Médicaments ( 5 août 2010)
Avandia…
La pharmacovigilance à l’oeuvre
Angoisse
pour certains diabétiques. Au début de l’été, les médias on fait état de
risques cardiovasculaires liés à l’utilisation des médicaments Avandia et
Avandamet. Ces hypoglycémiants sont utilisés dans le traitement de certains
diabète de type2(1). C’est la rosiglitazone, le principe
actif qu’ils contiennent, qui poserait problème. L’Agence européenne du
médicament se penche sur la question et rappelle quelques règles.
La
prescription de la rosiglitazone a été autorisée dans l’Union européenne
voici dix ans, sous la forme du médicament Avandia, commercialisé par la
firme GSK. La
prudence se lisait déjà au travers des recommandations. La substance est à
considérer comme un traitement de deuxième ligne, lorsque les autres
traitements ont échoué ou sont inadaptés au patient. Elle est
contre-indiquée pour les patients atteints d’une insuffisance cardiaque ou
avec des antécédents d’une telle insuffisance. Par la suite, la
rosiglitazone a été autorisée en association avec la metformine sous le nom
d’Avandamet. Depuis lors, l'utilisation de ces médicaments (Avandia,
Avandamet) a été restreinte plusieurs fois par de nouvelles mises en garde
et contre-indications concernant leur utilisation chez les patients
souffrant de problèmes cardiaques.
Aujourd’hui, sur le
terrain, le risque est bien connu des médecins. Ainsi, par exemple, au
niveau de la Mutualité, pour une demande de remboursement du médicament
Avandia ou Avandamet, le médecin doit désormais attester qu’il a évalué
“l’intérêt et la sécurité cardiovasculaire de ce médicament” pour le
patient concerné. Une disposition particulière proposée à la Mutualité
chrétienne, comme une garantie supplémentaire de la vigilance médicale.
Cet été, la publication
d’une étude qui pourrait mettre en doute la sécurité cardiovasculaire de ces
médicaments entraîne un réexamen des autorisations de mise sur le marche. A
la demande de la Commission européenne, l’Agence du médicament réévalue les
bénéfices et les risques de la rosiglitazone. Ses conclusions seront
établies en septembre.
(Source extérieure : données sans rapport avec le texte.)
Lemma step_locks ev s : locks_ok s -> locks_ok (step plat path ev s).
Proof.
  intros [Hw Ha Hown]. destruct ev as [i choice|i]; cbn [step].
  - pose proof (next_well choice _ _ (Hw i)) as Hx.
    destruct (next plat path choice (proc s i) (world s)) as [pr w'] eqn:He. destruct Hx as [Hpr Hm].
    assert (Hother : forall j, j <> i -> well (proc s j) w' /\ forall fd, fd ∈ descriptors (proc s j) -> fd ∉ descriptors pr).
    { intros j Hj. eapply well_moves; [apply Hw| |exact Hm]. intros fd Hd Hd'. apply Hj. by eapply Ha. }
    assert (Hp : forall j, proc (mkSystem w' (<[i := pr]> (procs s))) j = if decide (j = i) then pr else proc s j)
      by (intros j; apply proc_insert).
    split; cbn [world].
    + intros j. rw Hp. case_decide; [done|by apply Hother].
    + intros j k fd. rw !Hp. case_decide; case_decide; subst; try done; intros Hx Hy; [|exfalso|by eapply Ha].
      * exfalso. by eapply Hother.
      * by eapply Hother.
    + intros n fd Hf. destruct (mv_locks _ _ _ _ Hm n fd Hf) as [Hd|[Hd Hf']].
      * exists i. rw Hp. by rewrite -> decide_True.
      * destruct (Hown n fd Hf') as [j Hj]. exists j. rw Hp. by rewrite -> decide_False by (by intros ->).
  - assert (Hp : forall j, descriptors (proc (mkSystem (world s) (<[i := PKilled (descriptors (proc s i))]> (procs s))) j) =
                           descriptors (proc s j)).
    { intros j. rw proc_insert. by case_decide as Hj; [rw Hj|]. }
    split; cbn [world].
    + intros j. rw proc_insert. case_decide; [|apply Hw]. destruct (Hw i) as [Ho Hn _]. by split.
    + intros j k fd. rw !Hp. apply Ha.
    + intros n fd Hf. destruct (Hown n fd Hf) as [j Hj]. exists j. by rw Hp.
Qed.

Lemma run_locks evs s : locks_ok s -> locks_ok (run plat path evs s).
Proof. revert s. induction evs as [|ev evs IH]; intros s Hs; [done|]. by apply IH, step_locks. Qed.

(** Two descriptions that hold the lock of the same file are one. *)
Lemma held_inj s i j fd fd' n :
  locks_ok s -> fd ∈ locked (proc s i) -> fd' ∈ locked (proc s j) ->
  inode (world s) !! fd = Some n -> inode (world s) !! fd' = Some n -> i = j.
Proof.
  intros [Hw Ha _] Hl Hl' Hn Hn'.
  assert (Hsub : forall pr, locked pr ⊆ descriptors pr) by (intros []; cbn [locked descriptors]; set_solver).
  pose proof (gd_held _ _ _ (Hw i)) as Hh. rewrite -> Forall_forall in Hh. destruct (Hh _ Hl) as (m & Hm & Hf).
  pose proof (gd_held _ _ _ (Hw j)) as Hh'. rewrite -> Forall_forall in Hh'. destruct (Hh' _ Hl') as (m' & Hm' & Hf').
  simplify_eq. apply (Ha i j fd); by apply Hsub.
Qed.

Lemma in_use_locked pr fd : in_use pr = Some fd -> fd ∈ locked pr.
Proof. destruct pr; cbn [in_use log_file locked]; intros; simplify_eq; set_solver. Qed.

(** ** What the path stands for

    The description that [Open] or an open log relies on, the new file of a rewrite
    and its name. *)
Definition current (pr : process) : option nat :=
  match pr with POpened fd | PRecovering fd => Some fd | _ => log_file pr end.
Definition temp_file (pr : process) : option nat :=
  match pr with
  | PTemp _ t _ | PRewriting _ t _ | PAborting _ t _ | PDiscarding _ t _ => Some t
  | _ => None
  end.
Definition temp_name (pr : process) : option gostring :=
  match pr with
  | PTemp _ _ n | PRewriting _ _ n | PAborting _ _ n | PDiscarding _ _ n | PRemoving _ n => Some n
  | _ => None
  end.

Definition on_path w fd : Prop := exists i, inode w !! fd = Some i /\ names w !! path = Some i.
Definition named w n (t : option nat) : Prop :=
  n <> path /\ exists i, names w !! n = Some i /\ forall fd, t = Some fd -> inode w !! fd = Some i.

Record placed (pr : process) w : Prop := {
  pl_current fd : current pr = Some fd -> on_path w fd;
  pl_temp n : temp_name pr = Some n -> named w n (temp_file pr);
}.

Definition renames (choice : bool) (pr : process) : Prop :=
  choice = true /\ exists fd t n, pr = PRewriting fd t n.

(** Names of others stay; the path is created or replaced. *)
Record leaves w w' (pr pr' : process) (choice : bool) : Prop := {
  lv_names n : n <> path -> temp_name pr <> Some n -> is_Some (names w !! n) ->
    names w' !! n = names w !! n /\ temp_name pr' <> Some n;
  lv_path : names w' !! path = names w !! path \/ names w !! path = None \/ renames choice pr;
}.

Lemma leaves_same w w' pr pr' choice :
  names w' = names w -> (forall n, temp_name pr' = Some n -> temp_name pr = Some n) -> leaves w w' pr pr' choice.
Proof. intros Hn Ht. split; [|left; by rw Hn]. intros n _ Hne _. rw Hn. split; [done|]. intros Hp. by apply Hne, Ht. Qed.

Lemma on_path_same w w' fd :
  on_path w fd -> names w' = names w -> inode w' !! fd = inode w !! fd -> on_path w' fd.
Proof. intros (i & Hi & Hn) Hw Hf. exists i. by rw Hw Hf. Qed.

Lemma named_same w w' n t t' :
  named w n t -> names w' = names w -> (forall fd, t' = Some fd -> t = Some fd /\ inode w' !! fd = inode w !! fd) ->
  named w' n t'.
Proof.
  intros (Hne & i & Hi & Ht) Hw Hf. split; [done|]. exists i. rw Hw. split; [done|]. intros fd [Hx ->]%Hf. by apply Ht.
Qed.

(** A call that changes no name and no description in use. *)
Lemma placed_same w w' pr pr' choice :
  placed pr w -> names w' = names w ->
  (forall fd, current pr' = Some fd -> current pr = Some fd /\ inode w' !! fd = inode w !! fd) ->
  (forall n, temp_name pr' = Some n -> temp_name pr = Some n) ->
  (forall fd, temp_file pr' = Some fd -> temp_file pr = Some fd /\ inode w' !! fd = inode w !! fd) ->
  placed pr' w' /\ leaves w w' pr pr' choice.
Proof.
  intros [Hc Ht] Hn Hcur Htn Htf. split; [split|by apply leaves_same].
  - intros fd [Hx He]%Hcur. by eapply on_path_same; [apply Hc|..].
  - intros n Hx%Htn. by eapply named_same; [apply Ht|..].
Qed.

Lemma next_placed choice pr w :
  well pr w -> placed pr w -> let '(pr', w') := next plat path choice pr w in
  placed pr' w' /\ leaves w w' pr pr' choice.
Proof.
  intros Hg Hp. pose proof Hp as [Hc Ht]. unfold well in Hg.
  assert (Hstay : forall pr' w', names w' = names w -> inode w' = inode w ->
    (forall fd, current pr' = Some fd -> current pr = Some fd) -> (forall n, temp_name pr' = Some n -> temp_name pr = Some n) ->
    (forall fd, temp_file pr' = Some fd -> temp_file pr = Some fd) ->
    placed pr' w' /\ leaves w w' pr pr' choice).
  { intros pr' w' Hn Hi H1 H2 H3. apply placed_same; try done; intros fd Hf; rw Hi; auto. }
  destruct pr as [|fd|fd|fd|fd|fd|fd t n|fd t n|fd t n|fd t n|fd n|old new|old new|[|fd fds]];
    cbn [next descriptors locked current log_file temp_name temp_file] in *;
    unfold opening, locking, creating, locking_temp, replacing.
  - destruct (ensurePlatform plat); [by apply Hstay|]. pose proof (open_effect path w) as He.
    destruct (OpenFile path w) as [[e|fd] w']; [apply view_same in He as (Hn & Hi & _); by apply Hstay|].
    destruct He as (Hf & i & Hpath & Hv). injection Hv as Hn Hi _. split; [split; [|done]|split].
    + intros fd' [= <-]. exists i. by rw Hn Hi !lookup_insert_eq.
    + intros n Hne _ _. rw Hn. by rewrite -> lookup_insert_ne.
    + rw Hn lookup_insert_eq. destruct Hpath as [-> | ->]; [by left|by right; left].
  - pose proof (lockFile_spec fd w) as He. destruct (lockFile plat fd w) as [[e|] w'].
    + destruct He as (Hn & Hi & _). by apply Hstay.
    + destruct He as (Hn & Hi & _). by apply Hstay.
  - destruct choice; by apply Hstay.
  - pose proof (unlockFile_names fd w) as [Hn Hi]. destruct (unlockFile plat fd w) as [e w']. by apply Hstay.
  - pose proof (CloseFile_spec fd w) as He. destruct (CloseFile fd w) as [e w']. destruct He as (Hn & Hi & _).
    by apply placed_same.
  - destruct choice; [|by apply Hstay]. pose proof (temp_effect path w) as He.
    destruct (CreateTemp path w) as [[e|[t n]] w']; [apply view_same in He as (Hn & Hi & _); by apply Hstay|].
    destruct He as (Hf & Hfresh & i & Hv). injection Hv as Hn Hi _.
    destruct (Hc fd eq_refl) as (j & Hj & Hpath). assert (n <> path) by (intros ->; congruence).
    split; [split; cbn [current log_file temp_name temp_file]|split; cbn [temp_name]].
    + intros fd' [= <-]. assert (t <> fd) by congruence. exists j. rw Hn Hi. by rewrite -> !lookup_insert_ne.
    + intros n' [= <-]. split; [done|]. exists i. rw Hn Hi. rewrite -> lookup_insert_eq. split; [done|].
      intros fd' [= <-]. by rw lookup_insert_eq.
    + intros n' Hne _ [k Hk]. rw Hn. assert (n <> n') by congruence. rewrite -> lookup_insert_ne by done.
      split; [done|congruence].
    + left. rw Hn. by rewrite -> lookup_insert_ne.
  - destruct choice; [|by apply Hstay]. pose proof (lockFile_spec t w) as He.
    destruct (lockFile plat t w) as [[e|] w']; [|destruct He as (Hn & Hi & _); by apply Hstay].
    destruct He as (Hn & Hi & _). by apply Hstay.
  - destruct choice; [|by apply Hstay]. pose proof (rename_effect n path w) as He.
    destruct (Rename n path w) as [[e|] w']; [apply view_same in He as (Hn & Hi & _); by apply Hstay|].
    destruct He as (i & Hni & Hv). injection Hv as Hn Hi _. destruct (Ht n eq_refl) as (Hne & j & Hj & Hjt).
    simplify_eq. split; [split; [|done]|split].
    + intros fd' [= <-]. exists i. rw Hn Hi lookup_insert_eq. split; [by apply Hjt|done].
    + intros n' Hne' Hnn _. assert (n <> n') by (by intros ->). rw Hn. by rewrite -> lookup_insert_ne, lookup_delete_ne by congruence.
    + right; right. split; [done|]. by do 3 eexists.
  - pose proof (unlockFile_names t w) as [Hn Hi]. destruct (unlockFile plat t w) as [e w']. by apply Hstay.
  - pose proof (pair_distinct _ _ (gd_nodup _ _ _ Hg)) as Hne.
    pose proof (CloseFile_spec t w) as He. destruct (CloseFile t w) as [e w']. destruct He as (Hn & Hi & _).
    apply placed_same; try done. intros fd' [= <-]. rw Hi. by rewrite -> lookup_delete_ne.
  - pose proof (remove_effect n w) as He. destruct (Ht n eq_refl) as [Hne _].
    destruct (Remove n w) as [[e|] w']; [apply view_same in He as (Hn & Hi & _); by apply Hstay|].
    injection He as Hn Hi _. split; [split; [|done]|split].
    + intros fd' Hf. destruct (Hc fd' Hf) as (i & Hfi & Hpi). exists i. rw Hn Hi. by rewrite -> lookup_delete_ne.
    + intros n' _ Hnn _. assert (n <> n') by (by intros ->). rw Hn. by rewrite -> lookup_delete_ne.
    + left. rw Hn. by rewrite -> lookup_delete_ne.
  - pose proof (unlockFile_names old w) as [Hn Hi]. destruct (unlockFile plat old w) as [e w']. by apply Hstay.
  - pose proof (pair_distinct _ _ (gd_nodup _ _ _ Hg)) as Hne.
    pose proof (CloseFile_spec old w) as He. destruct (CloseFile old w) as [e w']. destruct He as (Hn & Hi & _).
    apply placed_same; try done. intros fd' [= <-]. rw Hi. by rewrite -> lookup_delete_ne.
  - by apply Hstay.
  - pose proof (CloseFile_spec fd w) as He. destruct (CloseFile fd w) as [e w']. destruct He as (Hn & Hi & _).
    by apply placed_same.
Qed.

Record path_ok (s : system (W := W)) : Prop := {
  pt_placed i : placed (proc s i) (world s);
  pt_apart i j n : temp_name (proc s i) = Some n -> temp_name (proc s j) = Some n -> i = j;
}.

(** A process that relies on the file of the path holds its lock, but for one that is
    about to lock it. *)
Lemma current_locked pr fd : current pr = Some fd -> fd ∈ locked pr \/ pr = POpened fd.
Proof. destruct pr; cbn [current log_file locked]; intros; simplify_eq; (by right) || (left; set_solver). Qed.

Lemma in_use_current pr fd : in_use pr = Some fd -> current pr = Some fd.
Proof. by destruct pr. Qed.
Entre-temps, l’Agence rappelle les recommandations
d’usage aux médecins : suivre strictement les conseils figurant dans le
résumé des caractéristiques des médicaments et, avant d’initier ce
traitement, examiner si le patient ne présente pas une situation où la
rosiglitazone devrait être évitée (insuffisance cardiaque, syndrome
coronarien aigu, pathologie cardiaque ischémique ou maladie artérielle
périphérique).
Quant aux patients qui
désirent de l’information, l’Agence leur conseille de prendre contact avec
leur médecin et de consulter la notice. Elle recommande également aux
patients en cours de traitement de ne pas arrêter la prise de leur
médicament sans consulter leur médecin.
// CD
(1) Il existe plusieurs types de diabète. Le diabète de type
2 concerne 85 à 90% des personnes diabétiques. Approximativement 4% d’entre
elles utiliseraient la rosiglitazone pour se soigner.